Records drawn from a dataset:
(** * Synthetic maintenance data generator: model and verification

    A shallow embedding of [maintenance_app/synthetic_maintenance_data.py].

    Numbers: Python floats are idealised as the real numbers [R]; Python
    integers are [Z].  Randomness: the two global generators the script
    draws from (the [random] module and [numpy.random]) are explicit
    streams threaded through every function that draws, in the order the
    source draws.  Mutated objects ([MachineBehavior] instances, the
    module-level variables of the driver) are passed and returned. *)

From Stdlib Require Import Reals Lra Lia ZArith List Bool.
From Stdlib Require String.
Import ListNotations.

Open Scope R_scope.

(** ** Comparisons of the source as boolean tests *)

Definition Rltb (x y : R) : bool := if Rlt_dec x y then true else false.
Definition Rgtb (x y : R) : bool := Rltb y x.

(** ** [round(x, ndigits)]: nearest multiple of [10^-ndigits], ties to even *)

Definition round_half_even (y : R) : Z :=
  let f := Zfloor y in
  let r := y - IZR f in
  if Rltb r (1 / 2) then f
  else if Rgtb r (1 / 2) then (f + 1)%Z
  else if Z.even f then f else (f + 1)%Z.

Definition py_round (x : R) (ndigits : nat) : R :=
  IZR (round_half_even (x * 10 ^ ndigits)) / 10 ^ ndigits.

(** ** [range(lo, hi)] *)

Definition range (lo hi : Z) : list Z :=
  map (fun i => (lo + Z.of_nat i)%Z) (seq 0 (Z.to_nat (hi - lo))).

(** ** The random generators

    [random.random()] and numpy's uniform primitive return a float in
    [[0, 1)]; a draw is a real number carrying that range.  A standard
    normal draw is any real number. *)

Record U01 : Type := mkU01 { u01 :> R; u01_range : 0 <= u01 < 1 }.

Record Rng : Type := mkRng {
  py_stream : nat -> U01;          (* random.random() *)
  np_uniform_stream : nat -> U01;  (* numpy uniform primitive *)
  np_normal_stream : nat -> R      (* numpy standard normal primitive *)
}.

Definition tl_stream {A : Type} (s : nat -> A) : nat -> A := fun n => s (S n).

Definition Rand (A : Type) : Type := Rng -> A * Rng.

Definition ret {A : Type} (a : A) : Rand A := fun g => (a, g).

Definition bind {A B : Type} (c : Rand A) (k : A -> Rand B) : Rand B :=
  fun g => let (a, g') := c g in k a g'.

Notation "x <- c ;; k" := (bind c (fun x => k))
  (at level 61, c at next level, right associativity).

Definition random_random : Rand R := fun g =>
  (u01 (py_stream g 0),
   mkRng (tl_stream (py_stream g)) (np_uniform_stream g) (np_normal_stream g)).

(** [random.uniform(a, b)] is [a + (b - a) * random()]. *)
Definition random_uniform (a b : R) : Rand R :=
  u <- random_random ;; ret (a + (b - a) * u).

Definition np_random_uniform (low high : R) : Rand R := fun g =>
  (low + (high - low) * u01 (np_uniform_stream g 0),
   mkRng (py_stream g) (tl_stream (np_uniform_stream g)) (np_normal_stream g)).

Definition np_random_normal (loc scale : R) : Rand R := fun g =>
  (loc + scale * np_normal_stream g 0,
   mkRng (py_stream g) (np_uniform_stream g) (tl_stream (np_normal_stream g))).

(** ** Configuration constants of the script *)

Definition NUM_MACHINES : Z := 10.
Definition DAYS_PER_CYCLE : Z := 180.
Definition NUM_CYCLES : Z := 10.

(** ** class MachineBehavior *)

Record MachineBehavior : Type := mkMachine {
  machine_id : Z;
  age : R;
  quality : R;
  wear_resistance : R;
  bearing_wear : R;
  motor_degradation : R;
  thermal_stress : R;
  lubrication_quality : R;
  base_temp : R;
  base_vib : R;
  base_rpm : R;
  cycles_since_service : Z;
  total_operating_hours : Z;
  stress_accumulation : R;
  maintenance_quality : R;
  previous_failures : Z;
  last_maintenance_effectiveness : R;
  (* created on first use by check_failure_risk or apply_maintenance;
     [None] while the attribute does not exist *)
  intermittent_fault_active : option bool
}.

Record SensorReadings : Type := mkReadings {
  temperature : R;
  vibration : R;
  rpm : R;
  load : R
}.

(** [hasattr(self, 'intermittent_fault_active') and
    self.intermittent_fault_active] *)
Definition fault_active (m : MachineBehavior) : bool :=
  match intermittent_fault_active m with
  | Some b => b
  | None => false
  end.

Definition MachineBehavior_init (id : Z) : Rand MachineBehavior :=
  a <- np_random_uniform 0.1 8.0 ;;
  q <- np_random_uniform 0.7 1.0 ;;
  wr <- np_random_uniform 0.5 1.5 ;;
  bt <- np_random_uniform 58 68 ;;
  bv <- np_random_uniform 0.04 0.12 ;;
  br <- np_random_uniform 1420 1480 ;;
  mq <- np_random_uniform 0.7 1.0 ;;
  ret {| machine_id := id;
         age := a;
         quality := q;
         wear_resistance := wr;
         bearing_wear := 0.0;
         motor_degradation := 0.0;
         thermal_stress := 0.0;
         lubrication_quality := 1.0;
         base_temp := bt;
         base_vib := bv;
         base_rpm := br;
         cycles_since_service := 0;
         total_operating_hours := 0;
         stress_accumulation := 0.0;
         maintenance_quality := mq;
         previous_failures := 0;
         last_maintenance_effectiveness := 1.0;
         intermittent_fault_active := None |}.

(** The seasonal production factor of [generate_load_pattern]. *)
Definition seasonal_factor (day : Z) : R :=
  let day_of_year := (day mod 365)%Z in
  1.0 + 0.1 * sin (2 * PI * IZR day_of_year / 365).

(** Lines 69-89 of [generate_load_pattern]: the weekly, monthly and seasonal
    schedule, before the random production anomalies. *)
Definition scheduled_load (day : Z) : Rand R :=
  let day_of_week := (day mod 7)%Z in
  base_load <-
    (if (day_of_week =? 5)%Z || (day_of_week =? 6)%Z
     then np_random_normal 50 5
     else np_random_normal 68 8) ;;
  base_load <-
    (if (day mod 30 <? 5)%Z
     then s <- np_random_uniform 10 20 ;; ret (base_load + s)
     else if (day mod 30 >? 25)%Z
     then s <- np_random_uniform 5 15 ;; ret (base_load - s)
     else ret base_load) ;;
  ret (base_load * seasonal_factor day).

(** Lines 91-95: the random production anomalies, an [if]/[elif] pair. *)
Definition production_anomaly (base_load : R) : Rand R :=
  r1 <- random_random ;;
  if Rltb r1 0.1
  then s <- np_random_uniform 15 30 ;; ret (base_load + s)
  else
    r2 <- random_random ;;
    if Rltb r2 0.08
    then s <- np_random_uniform 10 25 ;; ret (base_load - s)
    else ret base_load.

Definition generate_load_pattern (day cycle_day : Z) : Rand R :=
  base_load <- scheduled_load day ;;
  base_load <- production_anomaly base_load ;;
  ret (Rmax 35 (Rmin 98 base_load)).

(** The anomalies as the specification words them: two independent tests,
    so that a surge and a dip can both be applied on the same day.  Stated
    for comparison with [production_anomaly]. *)
Definition production_anomaly_independent (base_load : R) : Rand R :=
  r1 <- random_random ;;
  base_load <-
    (if Rltb r1 0.1
     then s <- np_random_uniform 15 30 ;; ret (base_load + s)
     else ret base_load) ;;
  r2 <- random_random ;;
  if Rltb r2 0.08
  then s <- np_random_uniform 10 25 ;; ret (base_load - s)
  else ret base_load.

Definition generate_load_pattern_independent (day cycle_day : Z) : Rand R :=
  base_load <- scheduled_load day ;;
  base_load <- production_anomaly_independent base_load ;;
  ret (Rmax 35 (Rmin 98 base_load)).

Definition update_degradation (self : MachineBehavior)
    (sensor_readings : SensorReadings) (day_in_cycle : Z) : MachineBehavior :=
  let temp := temperature sensor_readings in
  let vibration := vibration sensor_readings in
  let rpm := rpm sensor_readings in
  let load := load sensor_readings in
  let age_factor := Rmin 2.0 (1.0 + age self / 10) in
  let bearing_wear_rate :=
    (vibration * 0.5 + load / 100 * 0.1) * (1 / wear_resistance self) in
  let bearing_wear' :=
    Rmin 1.0 (bearing_wear self + bearing_wear_rate * 0.001 * age_factor) in
  let rpm_variation := Rabs (rpm - base_rpm self) / base_rpm self in
  let thermal_cycles := Rmax 0 ((temp - 65) / 20) in
  let motor_degradation' :=
    Rmin 1.0 (motor_degradation self
              + (rpm_variation + thermal_cycles) * 0.0005) in
  let lubrication_degradation := if Rgtb temp 75 then 0.998 else 0.9995 in
  let lubrication_quality' :=
    Rmax 0.1 (lubrication_quality self * lubrication_degradation) in
  let daily_stress :=
    load / 100 * 0.1 + vibration * 0.5 + Rmax 0 (temp - 65) / 50 in
  {| machine_id := machine_id self;
     age := age self;
     quality := quality self;
     wear_resistance := wear_resistance self;
     bearing_wear := bearing_wear';
     motor_degradation := motor_degradation';
     thermal_stress := thermal_stress self;
     lubrication_quality := lubrication_quality';
     base_temp := base_temp self;
     base_vib := base_vib self;
     base_rpm := base_rpm self;
     cycles_since_service := cycles_since_service self;
     total_operating_hours := (total_operating_hours self + 24)%Z;
     stress_accumulation := stress_accumulation self + daily_stress;
     maintenance_quality := maintenance_quality self;
     previous_failures := previous_failures self;
     last_maintenance_effectiveness := last_maintenance_effectiveness self;
     intermittent_fault_active := intermittent_fault_active self |}.

(** The seasonal ambient term of [calculate_sensor_readings]; the method
    receives only the day within the cycle. *)
Definition seasonal_temp_effect (day_in_cycle : Z) : R :=
  let day_of_year := (day_in_cycle mod 365)%Z in
  3 * sin (2 * PI * IZR day_of_year / 365).

(** The ambient term as the specification words it: the same formula over
    the absolute day index of the run.  Stated for comparison with
    [seasonal_temp_effect]. *)
Definition seasonal_ambient_of_absolute_day (day : Z) : R :=
  3 * sin (2 * PI * IZR (day mod 365) / 365).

Exercise: Print exactly the lines that run from the line containing "receives only the" to the end of the data, both ends included.

Task result:
    receives only the day within the cycle. *)
Definition seasonal_temp_effect (day_in_cycle : Z) : R :=
  let day_of_year := (day_in_cycle mod 365)%Z in
  3 * sin (2 * PI * IZR day_of_year / 365).

(** The ambient term as the specification words it: the same formula over
    the absolute day index of the run.  Stated for comparison with
    [seasonal_temp_effect]. *)
Definition seasonal_ambient_of_absolute_day (day : Z) : R :=
  3 * sin (2 * PI * IZR (day mod 365) / 365).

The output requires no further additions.